Free Writing Prospectus
Filed pursuant to Rule 433
Relating to
the Preliminary Prospectus Supplement dated August 19, 2010 to
the Prospectus dated November 4, 2009
File No. 333-162019
Pricing Term Sheet
dated August 20, 2010
FAR EAST ENERGY CORPORATION
Offering of up to 150,375,000 shares of common stock, par value $0.001 per share
Issuer: | Far East Energy Corporation, a Nevada corporation. |
Offering: | A minimum of 90,909,100 shares of common stock up to a maximum of 150,375,000 shares of common stock. |
Common stock outstanding after the offering: | 336,062,628 shares of common stock if the maximum number of shares of common stock offered hereby are sold in the offering. |
| | Per Share | | | Minimum Total | | | Maximum Total | |
Offering price: | | $ | 0.33 | | | $ | 30,000,003 | | | $ | 49,623,750 | |
Placement agent’s fees: | | $ | 0.02 | | | $ | 1,677,538 | | | $ | 2,925,544 | |
Proceeds to us (before expenses) | | $ | 0.31 | | | $ | 28,322,465 | | | $ | 46,698,206 | |
Estimated offering expenses: | $385,500, which include legal, accounting and printing costs, reimbursable expenses of the placement agent and other expenses. |
| |
Closing date: | We expect the closing to occur on or about August 24, 2010. |
OTC Bulletin Board symbol: | FEEC |
The number of shares of our common stock that will be outstanding immediately after the offering is based on 185,687,628 shares outstanding as of August 3, 2010 and excludes:
| · | 9,457,000 shares of common stock issuable upon exercise of outstanding stock options issued under our equity incentive plans and compensation arrangements prior to this offering, at a weighted average exercise price of $1.17 per share; |
| · | 5,855,333 shares of common stock reserved for future issuance under our equity incentive plans; |
| · | 21,995,000 shares of common stock issuable upon exercise of outstanding warrants issued prior to this offering, at a weighted average exercise price of $1.30 per share; and |
| · | 23,457,309 shares of common stock issuable upon exchange of the exchangeable note issued to Arrow Energy International Ptd Ltd. at an exchange price of approximately $0.475 per share, assuming exchange on the maturity date of March 13, 2011. |
The Issuer has filed a registration statement (including a prospectus and related preliminary prospectus supplements for the offerings) with the U.S. Securities and Exchange Commission (the “SEC”) for the offerings to which this communication relates.
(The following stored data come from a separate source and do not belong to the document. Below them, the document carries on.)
(** ** Reference definitions

    Notions the properties below are stated with. They are not part of
    the program. *)

(** The number of words of a text, as a reader counts them: the maximal
    runs of characters that are not whitespace. *)
Fixpoint count_words_go (in_word : bool) (s : jsstring) : nat :=
  match s with
  | [] => 0
  | c :: s' =>
      if is_space c then count_words_go false s'
      else ((if in_word then 0 else 1) + count_words_go true s')%nat
  end.

Definition count_words (s : jsstring) : nat := count_words_go false s.

(** Whether the text ends in whitespace ([d] for the empty text). *)
Fixpoint ends_space (d : bool) (s : jsstring) : bool :=
  match s with
  | [] => d
  | c :: s' => ends_space (is_space c) s'
  end.

Definition starts_space (s : jsstring) : bool :=
  match s with
  | [] => true
  | c :: _ => is_space c
  end.


(** The read time the specification states: [max(1, ceil(words / 200))]. *)
Definition spec_readTime (c : jsstring) : Z :=
  Z.max 1 (ceil_div (Z.of_nat (count_words c)) 200).

(** The excerpt the specification states: the markers stripped from the
    first 300 characters of the content, an ellipsis when the content
    was cut. *)
Definition spec_excerpt (c : jsstring) : jsstring :=
  strip_markers (substring0 300 c)
  ++ (if (300 <? length c)%nat then js "..." else []).

Definition body_of {A} (r : Response A) : option A :=
  match r with Ok _ b => Some b | Err _ _ => None end.

(** Sample requests. *)
Definition two_hundred_words : jsstring :=
  concat (replicate 200 (js "word ")).

Definition draft_of (c : jsstring) : ArticleBody :=
  mkBody (Some (js "Title")) (Some c) None None None None.

(** The update request that carries the six keys of [body] and no
    other. *)
Definition updates_of (body : ArticleBody) : Updates :=
  mkUpdates (b_title body) (b_content body) (Some <$> b_excerpt body) None
    (b_tags body) (b_category body) None None None None (b_published body)
    None None None.

Definition markers_then_hello : jsstring :=
  replicate 300 35%N ++ js "hello".

(** The number of stored documents a call changed. *)
Definition updated_records (db db' : gmap N Article) : nat :=
  size (filter (λ ia : N * Article, db' !! ia.1 ≠ Some ia.2) db).

(** Two documents that agree outside the paths a bulk update writes
    ([published], [category], [publishedAt], [updatedAt]). *)
Definition same_outside_bulk (a a' : Article) : Prop :=
  title a' = title a ∧ content a' = content a ∧ excerpt a' = excerpt a
  ∧ author a' = author a ∧ tags a' = tags a
  ∧ featuredImage a' = featuredImage a ∧ readTime a' = readTime a
  ∧ likes a' = likes a ∧ comments a' = comments a ∧ views a' = views a
  ∧ bookmarks a' = bookmarks a ∧ createdAt a' = createdAt a.

(** Casts that accept the values of a path's own type, to run the
    examples with. *)
Definition own_castBoolean (v : JsValue) : option bool :=
  match v with JBool b => Some b | _ => None end.

Definition own_castString (v : JsValue) : option jsstring :=
  match v with JStr s => Some s | _ => None end.

(** What [updateMany] does with the other keys, for the examples: a
    string under [title] is set as the title, a number under [views] as
    the view counter, and a key that names no path is dropped. *)
Definition own_castOther (key : string) (v : JsValue)
  : option (Article → Article) :=
  if bool_decide (key = "title"%string)
  then match v with JStr s => Some (set_title (trim s)) | _ => None end
  else if bool_decide (key = "views"%string)
  then match v with JNum n => Some (set_views n) | _ => None end
  else Some (λ a, a).

(** A stored article of [owner]. *)
Definition sample (owner : ObjectId) (pub : bool) (pubAt : option Date)
    (v : Z) (lk : list Like) : Article :=
  mkArticle (js "Title") (js "Some content") None owner [] (js "Other")
    (mkImage None None) 1 lk [] pub pubAt v [] 0 0.

(** Like state and bookmark state of a user on an article. *)
Definition user_likes (user : ObjectId) (a : Article) : bool :=
  bool_decide (user ∈ like_user <$> likes a).

Definition user_bookmarked (user : ObjectId) (a : Article) : bool :=
  bool_decide (user ∈ bookmarks a).

(** The paths a like or bookmark toggle must leave alone. *)
Definition same_content (a a' : Article) : Prop :=
  title a' = title a ∧ content a' = content a ∧ excerpt a' = excerpt a
  ∧ author a' = author a ∧ tags a' = tags a ∧ category a' = category a
  ∧ featuredImage a' = featuredImage a ∧ readTime a' = readTime a
  ∧ comments a' = comments a ∧ published a' = published a
  ∧ publishedAt a' = publishedAt a ∧ views a' = views a.

(** The visibility rule of the specification: published, or requested
    by the author. *)
Definition visible (requester : option ObjectId) (a : Article) : bool :=
  published a || isAuthor requester a.

(** A feed request without filters or paging parameters. *)
Definition plain_query : ListQuery := mkListQuery None None None None None None.

(** The trending order of the specification: views descending, then the
    number of likes descending, then [publishedAt] descending. [true]
    when [a] may come before [b]. *)
Definition spec_trending_before (a b : Article) : bool :=
  (views b <? views a)
  || (views a =? views b)
     && ((length (likes b) <? length (likes a))%nat
         || (length (likes a) =? length (likes b))%nat
            && bson_leb (sort_key ByPublishedAt b) (sort_key ByPublishedAt a)).

(** Ten days after the epoch, in milliseconds, as the clock of the
    trending examples. *)
Definition day (n : Z) : Date := n * msPerDay.

Definition likes_of (users : list ObjectId) : list Like :=
  (λ u, mkLike u u 0) <$> users.

(** ** Requests

    One step is one request served by one of the handlers; the id of a
    new article is fresh. *)

Inductive step (db : gmap N Article) : gmap N Article → Prop :=
| step_create toLowerCase valid user new_id now body :
    db !! new_id = None →
    step db (create_article toLowerCase valid user new_id now body db).2
| step_update toLowerCase valid user id now updates :
    step db (update_article toLowerCase valid user id now updates db).2
| step_detail requester id now :
    step db (get_article requester id now db).2
| step_like user id new_id now :
    step db (like_article user id new_id now db).2
| step_bookmark user id now :
    step db (bookmark_article user id now db).2
| step_add_comment valid user id new_id now text :
    step db (add_comment valid user id new_id now text db).2
| step_update_comment valid user id cid now text :
    step db (update_comment valid user id cid now text db).2
| step_delete_comment user id cid now :
    step db (delete_comment user id cid now db).2
| step_bulk_delete valid user ids :
    step db (bulk_delete valid user ids db).1.2
| step_bulk_update castBoolean castString castOther valid user ids updates now :
    step db (bulk_update castBoolean castString castOther valid user ids
               updates now db).2.

(** Proof automation: case analysis on every [if] of the goal. *)
Ltac case_ifs :=
  repeat match goal with
         | |- context [if ?b then _ else _] => destruct b eqn:?
         end.

(** Turns the comparisons of sort keys in the context into integer
    facts, given the two characterisations of [bson_leb]. *)
Ltac bson_facts leb_true leb_false :=
  repeat match goal with
         | H : bson_leb _ _ = true |- _ => apply leb_true in H
         | H : bson_leb _ _ = false |- _ => apply leb_false in H
         end.

(** * The remaining article routes, the upload filter and the article
      manager of the client *)

(** ** Delete

    [deleteImage] is the upload service's function, given by its
    outcome on a [public_id]: [None] when it resolves, the message of
    the error when it throws. The events are the [deleteImage] calls a
    handler issues. *)

(** [article.featuredImage && article.featuredImage.public_id], when
    truthy. *)
Definition old_image (a : Article) : option jsstring :=
  match public_id (featuredImage a) with
  | Some (c :: pid) => Some (c :: pid)
  | _ => None
  end.

Definition delete_article (deleteImage : jsstring → option string)
    (user id : ObjectId) (db : gmap N Article)
  : Response unit * gmap N Article * list Event :=
  match db !! id with
  | None => (Err 404 "Article not found", db, [])
  | Some article =>
      if bool_decide (author article ≠ user)
      then (Err 403 "Not authorized to delete this article", db, [])
      else
        match old_image article with
        | Some pid =>
            match deleteImage pid with
            | None => (Ok 200 (), delete id db, [ImageDeleted pid])
            | Some _ => (Err 500 "Server error", db, [ImageDeleted pid])
            end
        | None => (Ok 200 (), delete id db, [])
        end
  end.

(** ** Featured image

    [file] is [req.file] as the upload middleware leaves it. The two
    calls of [uploadImage] are given by their outcomes: [primary] for
    the first call, [fallback] for the call made with the Cloudinary
    configuration disabled. [validationError] is the message of the
    error [save] throws when the document does not validate. *)

Record File := mkFile {
  file_originalname : jsstring;
  file_mimetype : jsstring;
  file_size : Z;
  file_buffer : option (list N)
}.

Inductive Outcome :=
| Uploaded (uploadResult : Image)
| Failed (message : string).

(** [s.includes(w)]: [w] starts [s], or is included in what follows the
    first code unit of [s]. *)
Fixpoint starts_with (w s : jsstring) : bool :=
  match w, s with
  | [], _ => true
  | c :: w', d :: s' => (c =? d)%N && starts_with w' s'
  | _ :: _, [] => false
  end.

Fixpoint includes (w s : jsstring) : bool :=
  starts_with w s
  || match s with
     | [] => false
     | _ :: s' => includes w s'
     end.

(** The upload with its fallback: the second call is made when the
    first one throws an error whose message includes ['Cloudinary']. *)
Definition upload_with_fallback (primary fallback : Outcome) : Outcome :=
  match primary with
  | Uploaded r => Uploaded r
  | Failed msg =>
      if includes (js "Cloudinary") (js msg) then fallback else Failed msg
  end.

Definition upload_article_image (deleteImage : jsstring → option string)
    (primary fallback : Outcome) (validationError : string)
    (user id : ObjectId) (now : Date) (file : option File)
    (db : gmap N Article)
  : Response Image * gmap N Article * list Event :=
  match file with
  | None => (Err 400 "Please upload an image file", db, [])
  | Some f =>
      if match file_buffer f with
         | Some buffer => bool_decide (length buffer = 0%nat)
         | None => false
         end
      then (Err 400 "Uploaded file is empty", db, [])
      else if file_size f =? 0
      then (Err 400 "Uploaded file has no content", db, [])
      else
        match db !! id with
        | None => (Err 404 "Article not found", db, [])
        | Some article =>
            if bool_decide (author article ≠ user)
            then (Err 403 "Not authorized to update this article", db, [])
            else
              let released :=
                from_option (λ pid, [ImageDeleted pid]) [] (old_image article) in
              match old_image article ≫= deleteImage with
              | Some msg => (Err 500 ("Server error: " +:+ msg), db, released)
              | None =>
                  match upload_with_fallback primary fallback with
                  | Failed msg =>
                      (Err 500 ("Server error: " +:+ msg), db, released)
                  | Uploaded r =>
                      let article' :=
                        set_featuredImage (mkImage (public_id r) (url r))
                          article in
                      match save false (changed article article') now id
                              article' db with
                      | Some (doc, db') =>
                          (Ok 200 (featuredImage doc), db', released)
                      | None =>
                          (Err 500 ("Server error: " +:+ validationError),
                           db, released)
                      end
                  end
              end
        end
  end.

(** ** The lists of a user

    [my_articles] is [GET /user/my-articles], [bookmarked_articles] is
    [GET /user/bookmarks] and [user_articles] is [GET /user/:userId],
    whose [userId] has passed [validateUserId] and is the ObjectId the
    ODM casts it to. As for the feed, a page is modelled by the
    documents its entries are built from. *)

Definition my_articles (user : ObjectId) (q_page q_limit : option Z)
    (db : gmap N Article) : Response Page :=
  let found :=
    filter (λ ia : ObjectId * Article, author ia.2 = user) (map_to_list db) in
  page_response (paginate q_page q_limit (sort_desc [ByCreatedAt] found)).

Definition bookmarked_articles (user : ObjectId) (q_page q_limit : option Z)
    (db : gmap N Article) : Response Page :=
  let found :=
    filter (λ ia : ObjectId * Article,
              user ∈ bookmarks ia.2 ∧ published ia.2 = true)
      (map_to_list db) in
  page_response (paginate q_page q_limit (sort_desc [ByCreatedAt] found)).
Before you invest, you should read the preliminary prospectus supplement, the accompanying prospectus in that registration statement and the other documents the Issuer has filed with the SEC for more complete information about the Issuer and the offering. You may get these documents for free by visiting EDGAR on the SEC’s website at http://www.sec.gov. Alternatively, copies may be obtained from sales representatives of Macquarie Capital (USA), Inc., Attention: Private Capital Markets Group, 125 West 55th Street, New York, NY 10019, (212) 231-1000.
This communication should be read in conjunction with the preliminary prospectus supplement and the accompanying prospectus. The information in this communication supersedes the information in the preliminary prospectus supplement and the accompanying prospectus to the extent it is inconsistent with the information in such preliminary prospectus supplement or the accompanying prospectus.
Explanatory Note: This term sheet supersedes the term sheet previously filed, includes estimated offering expenses and changes the amount of placement agent’s fees and proceeds to us (before expenses) if the minimum number of shares are sold. This term sheet is otherwise identical to the prior term sheet other than the date.
ANY DISCLAIMERS OR OTHER NOTICES THAT MAY APPEAR BELOW ARE NOT APPLICABLE TO THIS COMMUNICATION AND SHOULD BE DISREGARDED. SUCH DISCLAIMERS OR OTHER NOTICES WERE AUTOMATICALLY GENERATED AS A RESULT OF THIS COMMUNICATION BEING SENT VIA BLOOMBERG OR ANOTHER EMAIL SYSTEM.